During her career, Dudgeon has taken prominent leadership roles in national and state groups such as the National Mental Health Commission, the Aboriginal and Torres Strait Islander Leadership Group for the state and national Mental Health Commissions in Australia, is co-chair of the National Ministerial Aboriginal Torres Strait Islander Mental Health and Suicide Prevention Advisory Group to the PM&C and Department of Health, and is a member of the Gayaa Dhuwi (Proud Spirit) National Advisory Group, which was formed in 2020.

== Honours and awards ==
- 2009: Inducted Batchelor Institute of Indigenous Tertiary Education's Hall of Fame
- 2013: Indigenous Allied Health Australia Lifetime Achievement Award
- 2013: Deadly Award for Excellence in Aboriginal and Torres Strait Islander Health in 2013
- 2019/20: Australian Psychological Society's President's Award for Distinguished Contribution to Psychology in Australia
- 2021: Fellow of the Australian Academy of Health and Medical Sciences
- 2023: Appointed Member of the Order of Australia
- 2024: Fellow of the Australian Academy of the Humanities

==Other activities==
As of 2024 Dudgeon is a patron of the Justice Reform Initiative

== Selected works ==
- Dudgeon, P., Bray, A., & Walker, R. (2020). Self-determination and strengths-based Aboriginal and Torres Strait Islander suicide prevention: An emerging evidence-based approach. In A. Page & W. Stritzke (Eds.) Alternatives to suicide: Beyond risk and toward a life worth living (pp. 237–256). Elsevier. This chapter discusses CIA Dudgeons formative Social and Emotional Wellbeing Framework that highlights how colonisation and social determinants impact on Indigenous wellbeing.

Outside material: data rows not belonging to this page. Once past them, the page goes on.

(** * Canvas Bombardment: the simulation core of [src/pages/Index.tsx]

    The closure variables of the [useEffect] body form one [State] record;
    every callback the browser can run (pointer move, click, animation
    frame, timer, resize, unmount) is a function on that record.  The
    browser itself is modelled next to it: the table of pending
    [setTimeout] callbacks, the callback registered with
    [requestAnimationFrame], the count of [Math.random] draws and of
    [window.location.reload] calls, and the paint calls of the last frame.

    Numbers.  JavaScript numbers are read as exact rationals ([Q]); rounding
    of IEEE doubles is not modelled.  [Math.hypot (dx, dy) <= b] is written
    without the square root as [0 <= b] and [dx^2 + dy^2 <= b^2].

    Time.  Every callback receives the value [now] that [performance.now ()]
    returns while it runs; one callback reads one value (a callback takes no
    time).  Callbacks never interleave: JavaScript runs each one to its end. *)

From Stdlib Require Import String.
From Stdlib Require Import QArith Qminmax Qround Qpower Lqa List Bool ZArith Lia PeanoNat.
From Stdlib Require Import Sorted.
From Equations.Prop Require Import Equations Logic.
Import ListNotations.

Open Scope Q_scope.

(** ** Numbers *)

(** [a < b] and [a > b], [a >= b] on JavaScript numbers. *)
Definition Qltb (a b : Q) : bool := negb (Qle_bool b a).
Definition Qgtb (a b : Q) : bool := Qltb b a.
Definition Qgeb (a b : Q) : bool := Qle_bool b a.

(** [const clamp = (v, a, b) => Math.max(a, Math.min(b, v))] *)
Definition clamp (v a b : Q) : Q := Qmax a (Qmin b v).

(** [Math.hypot(dx, dy) <= b] *)
Definition hypot_le (dx dy b : Q) : bool :=
  Qle_bool 0 b && Qle_bool (dx * dx + dy * dy) (b * b).

(** An optional boolean field ([hitBomber?: boolean]) used as a condition:
    [undefined] is falsy. *)
Definition truthy (o : option bool) : bool :=
  match o with Some b => b | None => false end.

(** A timer handle used as a condition ([if (stopTimer)]): [null] and [0]
    are falsy. *)
Definition handle_truthy (o : option nat) : bool :=
  match o with Some (S _) => true | _ => false end.

(** What the model leaves abstract: the stream of [Math.random ()] values and
    the trigonometry used to place exhaust particles. *)
Record Env := mkEnv {
  random : nat -> Q;
  cos : Q -> Q;
  sin : Q -> Q;
  atan2 : Q -> Q -> Q
}.

(** ** Data model *)

Module Vec.
Record t := mk { x : Q; y : Q }.
End Vec.

Module Missile.
Record t := mk { pos : Vec.t; vel : Vec.t; speed : Q }.
End Missile.

Inductive ExplosionKind := nuclear.

Module Explosion.
Record t := mk {
  x : Q;
  y : Q;
  r : Q;
  maxR : Q;
  alive : bool;
  createdAt : Q;
  kind : ExplosionKind;
  lifeMs : Q;
  hitBomber : option bool;
  hitBoy : option bool
}.
Definition set_r (v : Q) (e : t) : t :=
  mk (x e) (y e) v (maxR e) (alive e) (createdAt e) (kind e) (lifeMs e) (hitBomber e) (hitBoy e).
Definition set_alive (v : bool) (e : t) : t :=
  mk (x e) (y e) (r e) (maxR e) v (createdAt e) (kind e) (lifeMs e) (hitBomber e) (hitBoy e).
Definition set_hitBomber (v : option bool) (e : t) : t :=
  mk (x e) (y e) (r e) (maxR e) (alive e) (createdAt e) (kind e) (lifeMs e) v (hitBoy e).
Definition set_hitBoy (v : option bool) (e : t) : t :=
  mk (x e) (y e) (r e) (maxR e) (alive e) (createdAt e) (kind e) (lifeMs e) (hitBomber e) v.
End Explosion.

Module Particle.
Record t := mk { x : Q; y : Q; vx : Q; vy : Q; life : Q; maxLife : Q; size : Q }.
End Particle.

Module Actor.
Record t := mk { x : Q; y : Q; w : Q; h : Q; alive : bool; animTime : Q }.
Definition set_x (v : Q) (a : t) : t := mk v (y a) (w a) (h a) (alive a) (animTime a).
Definition set_y (v : Q) (a : t) : t := mk (x a) v (w a) (h a) (alive a) (animTime a).
Definition set_alive (v : bool) (a : t) : t := mk (x a) (y a) (w a) (h a) v (animTime a).
Definition set_animTime (v : Q) (a : t) : t := mk (x a) (y a) (w a) (h a) (alive a) v.
End Actor.

Module Popup.
Record t := mk { x : Q; y : Q; text : string; life : Q; maxLife : Q }.
End Popup.

(** [color] is the string [hsl(hue, 10%, light%)]; the two numbers are kept. *)
Module Building.
Record t := mk {
  x : Q; y : Q; w : Q; h : Q; angle : Q; angVel : Q; vx : Q; vy : Q;
  hue : Q; light : Q
}.
End Building.

(** The three callbacks the program hands to [setTimeout]. *)
Inductive TimerAction :=
| SettleDetonation   (* () => spawnExplosion(mouse.x, mouse.y) *)
| RespawnBomber      (* () => { if (running) spawnBomber(); } *)
| ReloadPage.        (* () => window.location.reload() *)

Module Timer.
Record t := mk { id : nat; fireAt : Q; action : TimerAction }.
End Timer.

(** The callback registered with [requestAnimationFrame]. *)
Inductive Raf :=
| RafFirst   (* (t) => { lastTime = t; loop(t); } *)
| RafLoop    (* loop *)
| RafNone.   (* cancelled, or not registered again *)

(** A paint call on the canvas, with the state it was handed. *)
Inductive Paint :=
| PBackground
| PExplosion (ex : Explosion.t)
| PMissile (pos : Vec.t) (angle : Q)
| PParticle (p : Particle.t)
| PBoy (a : Actor.t)
| PBomber (a : Actor.t)
| PPopups (ps : list Popup.t)
| PScore (score : Z) (scorePulse : Q)
| PEarthquake (bs : list Building.t)
| PIntro.

Record State := mkState {
  width : Q;
  height : Q;
  mouse : Vec.t;
  lastMouse : Vec.t;
  firstClickHandled : bool;
  stopTimer : option nat;
  missile : Missile.t;
  explosions : list Explosion.t;
  particles : list Particle.t;
  boy : Actor.t;
  bomber : Actor.t;
  score : Z;
  scorePulse : Q;
  popups : list Popup.t;
  startTime : Q;
  lastTime : Q;
  quakeActive : bool;
  quakeStart : Q;
  buildings : list Building.t;
  reloadQueued : bool;
  raf : Raf;
  running : bool;
  (* the browser *)
  listening : bool;          (* the window listeners are attached *)
  timers : list Timer.t;     (* pending setTimeout callbacks, oldest first *)
  nextTimerId : nat;         (* the handle the next setTimeout returns *)
  clock : Q;                 (* performance.now () at the last callback *)
  randomCalls : nat;         (* Math.random () calls so far *)
  reloads : nat;             (* window.location.reload () calls so far *)
  canvas : list Paint        (* paint calls of the last frame, oldest first *)
}.

Definition set_width (v : Q) (s : State) : State :=
  mkState v (height s) (mouse s) (lastMouse s) (firstClickHandled s) (stopTimer s) (missile s)
    (explosions s) (particles s) (boy s) (bomber s) (score s) (scorePulse s) (popups s)
    (startTime s) (lastTime s) (quakeActive s) (quakeStart s) (buildings s) (reloadQueued s)
    (raf s) (running s) (listening s) (timers s) (nextTimerId s) (clock s) (randomCalls s)
    (reloads s) (canvas s).

Definition set_height (v : Q) (s : State) : State :=
  mkState (width s) v (mouse s) (lastMouse s) (firstClickHandled s) (stopTimer s) (missile s)
    (explosions s) (particles s) (boy s) (bomber s) (score s) (scorePulse s) (popups s)
    (startTime s) (lastTime s) (quakeActive s) (quakeStart s) (buildings s) (reloadQueued s)
    (raf s) (running s) (listening s) (timers s) (nextTimerId s) (clock s) (randomCalls s)
    (reloads s) (canvas s).

Definition set_mouse (v : Vec.t) (s : State) : State :=
  mkState (width s) (height s) v (lastMouse s) (firstClickHandled s) (stopTimer s) (missile s)
    (explosions s) (particles s) (boy s) (bomber s) (score s) (scorePulse s) (popups s)
    (startTime s) (lastTime s) (quakeActive s) (quakeStart s) (buildings s) (reloadQueued s)
    (raf s) (running s) (listening s) (timers s) (nextTimerId s) (clock s) (randomCalls s)
    (reloads s) (canvas s).

Definition set_lastMouse (v : Vec.t) (s : State) : State :=
  mkState (width s) (height s) (mouse s) v (firstClickHandled s) (stopTimer s) (missile s)
    (explosions s) (particles s) (boy s) (bomber s) (score s) (scorePulse s) (popups s)
    (startTime s) (lastTime s) (quakeActive s) (quakeStart s) (buildings s) (reloadQueued s)
    (raf s) (running s) (listening s) (timers s) (nextTimerId s) (clock s) (randomCalls s)
    (reloads s) (canvas s).

Definition set_firstClickHandled (v : bool) (s : State) : State :=
  mkState (width s) (height s) (mouse s) (lastMouse s) v (stopTimer s) (missile s) (explosions
    s) (particles s) (boy s) (bomber s) (score s) (scorePulse s) (popups s) (startTime s)
    (lastTime s) (quakeActive s) (quakeStart s) (buildings s) (reloadQueued s) (raf s) (running
    s) (listening s) (timers s) (nextTimerId s) (clock s) (randomCalls s) (reloads s) (canvas s).

Definition set_stopTimer (v : option nat) (s : State) : State :=
  mkState (width s) (height s) (mouse s) (lastMouse s) (firstClickHandled s) v (missile s)
    (explosions s) (particles s) (boy s) (bomber s) (score s) (scorePulse s) (popups s)
    (startTime s) (lastTime s) (quakeActive s) (quakeStart s) (buildings s) (reloadQueued s)
    (raf s) (running s) (listening s) (timers s) (nextTimerId s) (clock s) (randomCalls s)
    (reloads s) (canvas s).

Definition set_missile (v : Missile.t) (s : State) : State :=
  mkState (width s) (height s) (mouse s) (lastMouse s) (firstClickHandled s) (stopTimer s) v
    (explosions s) (particles s) (boy s) (bomber s) (score s) (scorePulse s) (popups s)
    (startTime s) (lastTime s) (quakeActive s) (quakeStart s) (buildings s) (reloadQueued s)
    (raf s) (running s) (listening s) (timers s) (nextTimerId s) (clock s) (randomCalls s)
    (reloads s) (canvas s).

Definition set_explosions (v : list Explosion.t) (s : State) : State :=
  mkState (width s) (height s) (mouse s) (lastMouse s) (firstClickHandled s) (stopTimer s)
    (missile s) v (particles s) (boy s) (bomber s) (score s) (scorePulse s) (popups s)
    (startTime s) (lastTime s) (quakeActive s) (quakeStart s) (buildings s) (reloadQueued s)
    (raf s) (running s) (listening s) (timers s) (nextTimerId s) (clock s) (randomCalls s)
    (reloads s) (canvas s).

- Dudgeon, P., Milroy, J., Calma, T., Luxford, Y., Ring, I., Walker, R., Cox, A., Georgatos, G., & Holland, C. (2016). "Solutions That Work: What the Evidence and Our People Tell Us. Aboriginal and Torres Strait Islander Suicide Prevention Evaluation Project Report." UWA. This report provided a blue print for Indigenous suicide prevention, is cited in most government reports/policies and used extensively by Indigenous community groups.

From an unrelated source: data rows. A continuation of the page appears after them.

(** * Activity Index (Bai et al. 2016): the notebook's three functions

    A shallow embedding of [getNoiseValue], [getActivityIndex] and
    [getSignalActivityIndex] of ActivityIndex.ipynb.

    Numbers.  The notebook computes with numpy.float64 scalars (the result
    of [Series.var]) and Python ints.  They are modelled as the reals
    extended with the IEEE special values: a finite value carries an exact
    real, and the operations follow the IEEE rules for infinities and NaN.
    Rounding, overflow to infinity and the sign of zero are not modelled.

    Failures.  A Python exception is a [Raise]; a numpy division by zero
    is not one (it yields inf or nan and a RuntimeWarning). *)

From Stdlib Require Import Reals Lra Lia ZArith String List Bool Permutation.
Import ListNotations.

Open Scope R_scope.

(** ** Exceptions and the error monad *)

Inductive exn : Type :=
| UnboundLocalError
| ZeroDivisionError
| ValueError.

Inductive result (A : Type) : Type :=
| Ok (a : A)
| Raise (e : exn).

Arguments Ok {A} a.
Arguments Raise {A} e.

Definition bind {A B : Type} (m : result A) (k : A -> result B) : result B :=
  match m with
  | Ok a => k a
  | Raise e => Raise e
  end.

Notation "x <- m ;; k" := (bind m (fun x => k))
  (at level 61, m at next level, right associativity).

(** ** numpy.float64 scalars *)

Module Np.

Inductive float64 : Type :=
| Fin (r : R)
| PInf
| NInf
| NaN.

Definition zero : float64 := Fin 0.
Definition three : float64 := Fin 3.

Definition add (a b : float64) : float64 :=
  match a, b with
  | NaN, _ | _, NaN => NaN
  | Fin r, Fin s => Fin (r + s)
  | PInf, NInf | NInf, PInf => NaN
  | PInf, _ | _, PInf => PInf
  | NInf, _ | _, NInf => NInf
  end.

Definition sub (a b : float64) : float64 :=
  match a, b with
  | NaN, _ | _, NaN => NaN
  | Fin r, Fin s => Fin (r - s)
  | PInf, PInf | NInf, NInf => NaN
  | PInf, _ | _, NInf => PInf
  | NInf, _ | _, PInf => NInf
  end.

(** The sign of a finite value, zero counting as +0. *)
Definition nonneg (r : R) : bool := if Rlt_dec r 0 then false else true.

Definition signed_inf (positive : bool) : float64 :=
  if positive then PInf else NInf.

Definition mul (a b : float64) : float64 :=
  match a, b with
  | NaN, _ | _, NaN => NaN
  | Fin r, Fin s => Fin (r * s)
  | Fin r, PInf | PInf, Fin r =>
      if Req_dec_T r 0 then NaN else signed_inf (nonneg r)
  | Fin r, NInf | NInf, Fin r =>
      if Req_dec_T r 0 then NaN else signed_inf (negb (nonneg r))
  | PInf, PInf | NInf, NInf => PInf
  | PInf, NInf | NInf, PInf => NaN
  end.

(** numpy's true division: x / 0 is inf or -inf, 0 / 0 is nan, and
    nothing is raised. *)
Definition div (a b : float64) : float64 :=
  match a, b with
  | NaN, _ | _, NaN => NaN
  | Fin r, Fin s =>
      if Req_dec_T s 0
      then (if Req_dec_T r 0 then NaN else signed_inf (nonneg r))
      else Fin (r / s)
  | Fin _, PInf | Fin _, NInf => Fin 0
  | PInf, Fin s => signed_inf (nonneg s)
  | NInf, Fin s => signed_inf (negb (nonneg s))
  | _, _ => NaN
  end.

(** [a < b]; every comparison with NaN is false. *)
Definition ltb (a b : float64) : bool :=
  match a, b with
  | NaN, _ | _, NaN => false
  | Fin r, Fin s => if Rlt_dec r s then true else false
  | NInf, NInf | PInf, _ | _, NInf => false
  | NInf, _ | _, PInf => true
  end.

Definition gtb (a b : float64) : bool := ltb b a.

Definition leb (a b : float64) : bool :=
  match a, b with
  | NaN, _ | _, NaN => false
  | Fin r, Fin s => if Rle_dec r s then true else false
  | NInf, _ | _, PInf => true
  | _, _ => false
  end.

End Np.

Import Np.

Declare Scope np_scope.
Delimit Scope np_scope with np.
Infix "+" := Np.add : np_scope.
Infix "-" := Np.sub : np_scope.
Infix "*" := Np.mul : np_scope.
Infix "/" := Np.div : np_scope.

(** ** Python built-ins *)

(** [max(a, b)]: the second item replaces the first only when it compares
    greater. *)
Definition py_max (a b : float64) : float64 :=
  if Np.gtb b a then b else a.

(** [math.sqrt]: ValueError (math domain error) on a negative argument. *)
Definition math_sqrt (a : float64) : result float64 :=
  match a with
  | NaN => Ok NaN
  | PInf => Ok PInf
  | NInf => Raise ValueError
  | Fin r => if Rlt_dec r 0 then Raise ValueError else Ok (Fin (sqrt r))
  end.

(** [a // b] on ints. *)
Definition py_floordiv (a b : Z) : result Z :=
  if (b =? 0)%Z then Raise ZeroDivisionError else Ok (a / b)%Z.

(** [range(n)]. *)
Definition range (n : Z) : list Z :=
  map Z.of_nat (seq 0 (Z.to_nat n)).

(** ** pandas: the data frame with columns x, y, z *)

Record sample : Type := Sample { sx : R; sy : R; sz : R }.

Definition DataFrame : Type := list sample.

Definition len (df : DataFrame) : Z := Z.of_nat (length df).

- Dudgeon, P., Calma, T., Brideson, T., & Holland, C. (2016). The Gayaa Dhuwi (Proud Spirit) Declaration - A call to action for Aboriginal and Torres Strait Islander leadership in the Australian mental health system. Advances in Mental Health: Promotion, Prevention and Early Intervention, 14. This paper discusses the role of political and social factors in mental health and highlights the need for a balance of clinical and culturally-informed mental health system responses.

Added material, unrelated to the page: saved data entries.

(** The version is read at the bytes 12 to 15 of the value of the header
    map whatever the size of the value: for a value of less than 16 bytes
    [gen] reads beyond the buffer that it has allocated for it. *)
Theorem gen_header_too_short (DEBUG : bool) (args : root_args) (w : world)
    (mc md mn mh : kmap) (kh vh : list byte) :
  w_pins w !! pin_at args 0 = Some mc ->
  w_pins w !! pin_at args 1 = Some md ->
  w_pins w !! pin_at args 2 = Some mn ->
  w_pins w !! pin_at args 3 = Some mh ->
  holds_sole_value mh kh vh ->
  w_writable w (output args) = true ->
  (length vh < 16)%nat ->
  Forall (fun ok => ok = true) (take 3 (w_malloc w)) ->
  gen DEBUG args w = Undef.
Proof. intros. by eapply gen_header_short. Qed.

Lemma gen_header_too_short_witness :
  gen true (sample_args (Some cmd_gen))
    (sample_world
       [("/sys/fs/bpf/cov/prog/profc", sample_map "prog.profc" sample_counters);
        ("/sys/fs/bpf/cov/prog/profd", sample_map "prog.profd" sample_data);
        ("/sys/fs/bpf/cov/prog/profn", sample_map "prog.profn" sample_names);
        ("/sys/fs/bpf/cov/prog/covmap", sample_map "prog.covmap" sample_counters)]) = Undef.
Proof.
  apply (gen_header_too_short true (sample_args (Some cmd_gen)) _
           (sample_map "prog.profc" sample_counters) (sample_map "prog.profd" sample_data)
           (sample_map "prog.profn" sample_names) (sample_map "prog.covmap" sample_counters)
           (Bytes.le_encode 4 0) sample_counters);
    first [ reflexivity | repeat split; reflexivity
          | by vm_compute; lia | vm_compute; repeat constructor ].
Defined.

(** ** [gen]: reading the output back *)

Lemma Z_of_byte_of_Z (z : Z) : Bytes.Z_of_byte (Bytes.byte_of_Z z) = z mod 256.
Proof.
  unfold Bytes.Z_of_byte, Bytes.byte_of_Z.
  pose proof (Z.mod_pos_bound z 256 ltac:(lia)) as Hz.
  destruct (Byte.of_N (Z.to_N (z mod 256))) as [b|] eqn:Hb.
  - apply Byte.to_of_N in Hb. rewrite Hb. lia.
  - apply Byte.of_N_None_iff in Hb. lia.
Qed.

Lemma le_decode_encode (n : nat) (z : Z) :
  Bytes.le_decode (Bytes.le_encode n z) = z mod 256 ^ Z.of_nat n.
Proof.
  revert z. induction n as [|n IH]; intros z.
  - cbn. by rewrite Z.mod_1_r.
  - cbn [Bytes.le_encode Bytes.le_decode]. rewrite IH, Z_of_byte_of_Z.
    rewrite Nat2Z.inj_succ, Z.pow_succ_r by lia.
    rewrite Z.rem_mul_r by lia. reflexivity.
Qed.

Lemma field_of_segments (segs : list (list byte)) (rest seg : list byte) (k : nat) :
  Forall (fun s => length s = 8%nat) segs ->
  segs !! k = Some seg ->
  field_bytes k (concat segs ++ rest) = seg.
Proof.
  unfold field_bytes. revert k. induction segs as [|s segs IH]; intros k Hlen Hk; [done|].
  apply Forall_cons in Hlen as [Hs Hlen]. cbn [concat]. rewrite <- app_assoc.
  destruct k as [|k].
  - injection Hk as <-. rewrite Nat.mul_0_r, drop_0. by rewrite take_app_length'.
  - replace (8 * S k)%nat with (8 + 8 * k)%nat by lia.
    rewrite drop_app_add' by done. by apply IH.
Qed.

(** The output of [gen] reads back. When [gen] has what it needs (the
    four maps pinned, the sole values of the data, counters and header
    maps, memory, an output that can be opened), the file is 80 bytes of
    header followed by the value of the data map and by that of the
    counters map; the header starts with the magic number, and its fields
    decode, as unsigned little-endian integers, to the version stored in
    the header map plus one, the number of function records, 0, the number
    of counters, 0, then (after the field of the names) 0, 0 and 1. *)
Theorem gen_output_reads_back (DEBUG : bool) (args : root_args) (w : world)
    (mc md mn mh : kmap) (kc kd kh vc vd vh : list byte) :
  w_pins w !! pin_at args 0 = Some mc ->
  w_pins w !! pin_at args 1 = Some md ->
  w_pins w !! pin_at args 2 = Some mn ->
  w_pins w !! pin_at args 3 = Some mh ->
  holds_sole_value mc kc vc ->
  holds_sole_value md kd vd ->
  holds_sole_value mh kh vh ->
  (16 <= length vh)%nat ->
  w_writable w (output args) = true ->
  malloc_succeeds w ->
  exists w' out,
    gen DEBUG args w = Ok 0 w' /\
    w_files w' !! output args = Some out /\
    length out = (80 + length vd + length vc)%nat /\
    field_bytes 0 out = magic /\
    field 1 out = stored_version vh + 1 /\
    field 2 out = (value_size (km_info md) / 48) mod 2 ^ 64 /\
    field 3 out = 0 /\
    field 4 out = (value_size (km_info mc) / 8) mod 2 ^ 64 /\
    field 5 out = 0 /\
    field 7 out = 0 /\ field 8 out = 0 /\ field 9 out = 1 /\
    drop 80 out = vd ++ vc.
Proof.
  intros Hpc Hpd Hpn Hph Hc Hd Hh Hver Hout Hmalloc.
  destruct (gen_writes_profraw DEBUG args w mc md mn mh kc kd kh vc vd vh)
    as (w' & Hgen & Hfile); try assumption.
  eexists w', _. split; [exact Hgen|]. split; [exact Hfile|].
  set (names := Bytes.le_encode 4 (value_size (km_info mn)) ++
                Bytes.le_encode 4 (max_entries (km_info mn))).
  set (segs := [magic; Bytes.le_encode 8 (stored_version vh + 1);
                Bytes.le_encode 8 (value_size (km_info md) / 48); Bytes.le_encode 8 0;
                Bytes.le_encode 8 (value_size (km_info mc) / 8); Bytes.le_encode 8 0;
                names; Bytes.le_encode 8 0; Bytes.le_encode 8 0; Bytes.le_encode 8 1]).
  assert (Hout' : profraw (stored_version vh + 1) (value_size (km_info md) / 48)
                    (value_size (km_info mc) / 8) names vd vc =
                  concat segs ++ (vd ++ vc)).
  { unfold profraw, segs. cbn [concat]. rewrite app_nil_r. by rewrite <- !app_assoc. }
  assert (Hsegs : Forall (fun s => length s = 8%nat) segs).
  { unfold segs, names. repeat apply Forall_cons_2; try apply Forall_nil_2;
      rewrite ?length_app, ?le_encode_length; reflexivity. }
  assert (Hlen : length (concat segs) = 80%nat).
  { unfold segs, names. cbn [concat]. rewrite !length_app, !le_encode_length. reflexivity. }
  rewrite Hout'. unfold field.
  split; [rewrite !length_app; lia|].
  rewrite (field_of_segments segs (vd ++ vc) magic 0 Hsegs eq_refl).
  rewrite (field_of_segments segs (vd ++ vc) (Bytes.le_encode 8 (stored_version vh + 1))
             1 Hsegs eq_refl).
  rewrite (field_of_segments segs (vd ++ vc) (Bytes.le_encode 8 (value_size (km_info md) / 48))
             2 Hsegs eq_refl).
  rewrite (field_of_segments segs (vd ++ vc) (Bytes.le_encode 8 0) 3 Hsegs eq_refl).
  rewrite (field_of_segments segs (vd ++ vc) (Bytes.le_encode 8 (value_size (km_info mc) / 8))
             4 Hsegs eq_refl).
  rewrite (field_of_segments segs (vd ++ vc) (Bytes.le_encode 8 0) 5 Hsegs eq_refl).
  rewrite (field_of_segments segs (vd ++ vc) (Bytes.le_encode 8 0) 7 Hsegs eq_refl).
  rewrite (field_of_segments segs (vd ++ vc) (Bytes.le_encode 8 0) 8 Hsegs eq_refl).
  rewrite (field_of_segments segs (vd ++ vc) (Bytes.le_encode 8 1) 9 Hsegs eq_refl).
  rewrite !le_decode_encode.
  pose proof (stored_version_bound vh) as Hv.
  repeat split.
  apply Z.mod_small. change (256 ^ Z.of_nat 8) with (2 ^ 64). lia.
Qed.

Lemma gen_output_reads_back_witness :
  exists w' out,
    gen true (sample_args (Some cmd_gen)) (sample_world sample_pins) = Ok 0 w' /\
    w_files w' !! "prog.profraw" = Some out /\
    length out = (80 + 48 + 8)%nat /\ field 1 out = 4 /\ field 2 out = 1 /\
    field 4 out = 1.
Proof.
  destruct (gen_output_reads_back true (sample_args (Some cmd_gen))
              (sample_world sample_pins)
              (sample_map "prog.profc" sample_counters) (sample_map "prog.profd" sample_data)
              (sample_map "prog.profn" sample_names) (sample_map "prog.covmap" sample_header)
              (Bytes.le_encode 4 0) (Bytes.le_encode 4 0) (Bytes.le_encode 4 0)
              sample_counters sample_data sample_header)
    as (w' & out & Hgen & Hfile & Hlen & _ & H1 & H2 & _ & H4 & _);
    first [ reflexivity | repeat split; reflexivity | apply le_n | constructor | idtac ].
  exists w', out. repeat split; assumption.
Defined.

- Dudgeon, P., & Walker, R. (2015). Decolonising Australian psychology: Discourses, strategies, and practice. Journal of Social and Political Psychology, 3, 276-297. Articulates social and emotional wellbeing as a culturally appropriate paradigm to describe Aboriginal selfhood, history, social determinants and the need for practice to be culturally safe.
- Dudgeon, P., Milroy, H., & Walker, R. (Eds.). (2014). Working together: Aboriginal and Torres Strait Islander mental health and wellbeing principles and practice. (2nd ed.). Canberra, ACT: Commonwealth of Australia.